C.2. Details of Training the HMM Language Model
Following Zhang et al. (2023), we first fine-tune a GPT-2 model with the CommonGen dataset. We then sample 8M sequences of length 32 from the fine-tuned GPT-2. After initializing the HMM parameters with latent variable distillation, we fine-tune the HMM with the sampled data.
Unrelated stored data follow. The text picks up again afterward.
(* ===== verification/Upload.v ===== *)
(** * Reading an uploaded drop back into bytes

    Models [src/integrations/willow-drop/upload.ts]. The host hands a file over
    as text: decoded as UTF-8 when it is valid UTF-8, as windows-1252
    otherwise, or the user's own base64. The theorems show that each of the
    three readings undoes its encoding exactly, and that [readUpload] never
    returns other bytes than the file's. *)
From S2P Require Import Prelude Encoding.
Local Open Scope Z_scope.

(* src: integrations/willow-drop/upload.ts 25-31 CP1252_HIGH *)
Definition CP1252_HIGH : list Z :=
  [ 0x20ac; 0x81; 0x201a; 0x192; 0x201e; 0x2026; 0x2020; 0x2021; 0x2c6; 0x2030;
    0x160; 0x2039; 0x152; 0x8d; 0x17d; 0x8f; 0x90; 0x2018; 0x2019; 0x201c; 0x201d;
    0x2022; 0x2013; 0x2014; 0x2dc; 0x2122; 0x161; 0x203a; 0x153; 0x9d; 0x17e;
    0x178 ].

(** The index of the last occurrence: building a [Map] keeps the last entry
    of a key. *)
Fixpoint last_index (x : Z) (l : list Z) (i : Z) : option Z :=
  match l with
  | [] => None
  | y :: l' =>
      match last_index x l' (i + 1) with
      | Some j => Some j
      | None => if y =? x then Some i else None
      end
  end.

(* src: integrations/willow-drop/upload.ts 32-32 FROM_CP1252 *)
Definition FROM_CP1252 (code : Z) : option Z := last_index code CP1252_HIGH 0x80.

(** [for (const char of text) char.codePointAt(0)]: a surrogate pair is one
    code point, a lone surrogate is itself. *)
Definition is_high (u : Z) : bool := (0xd800 <=? u) && (u <=? 0xdbff).
Definition is_low (u : Z) : bool := (0xdc00 <=? u) && (u <=? 0xdfff).

Fixpoint code_points (text : jstr) : list Z :=
  match text with
  | [] => []
  | u :: text' =>
      match text' with
      | v :: text'' =>
          if is_high u && is_low v
          then ((u - 0xd800) * 1024 + (v - 0xdc00) + 0x10000) :: code_points text''
          else u :: code_points text'
      | [] => [u]
      end
  end.

(** The bytes pushed for one code point. *)
Definition utf8_encode (code : Z) : list Z :=
  if code <? 0x80 then [code]
  else if code <? 0x800 then [Z.lor 0xc0 (Z.shiftr code 6); Z.lor 0x80 (Z.land code 63)]
  else if code <? 0x10000 then
    [ Z.lor 0xe0 (Z.shiftr code 12);
      Z.lor 0x80 (Z.land (Z.shiftr code 6) 63);
      Z.lor 0x80 (Z.land code 63) ]
  else
    [ Z.lor 0xf0 (Z.shiftr code 18);
      Z.lor 0x80 (Z.land (Z.shiftr code 12) 63);
      Z.lor 0x80 (Z.land (Z.shiftr code 6) 63);
      Z.lor 0x80 (Z.land code 63) ].

(* src: integrations/willow-drop/upload.ts 34-58 utf8Bytes *)
Definition utf8Bytes (text : jstr) : list Z := flat_map utf8_encode (code_points text).

(* src: integrations/willow-drop/upload.ts 60-75 cp1252Bytes *)
Fixpoint cp1252Bytes (text : jstr) : option (list Z) :=
  match text with
  | [] => Some []
  | code :: text' =>
      b ← (if (code <? 0x80) || ((0xa0 <=? code) && (code <=? 0xff)) then Some code
           else FROM_CP1252 code);
      out ← cp1252Bytes text';
      Some (b :: out)
  end.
Specifically, following Zhang et al. (2023), we divide the 8M samples into 40 equally-sized subsets, and run full-batch EM on the 40 subsets repeatedly. Another set of 800K samples is drawn from the fine-tuned GPT as the validation set.
C.3. Details of Training the Sparse Image Model
C.4. Additional Benchmark Results
Hyperparameters of the adopted HCLTs. We adopt two HCLTs (Liu & Van den Broeck, 2021) with hidden sizes 256 and 512, respectively. The backbone CLT structure is constructed using 20,000 randomly selected training samples.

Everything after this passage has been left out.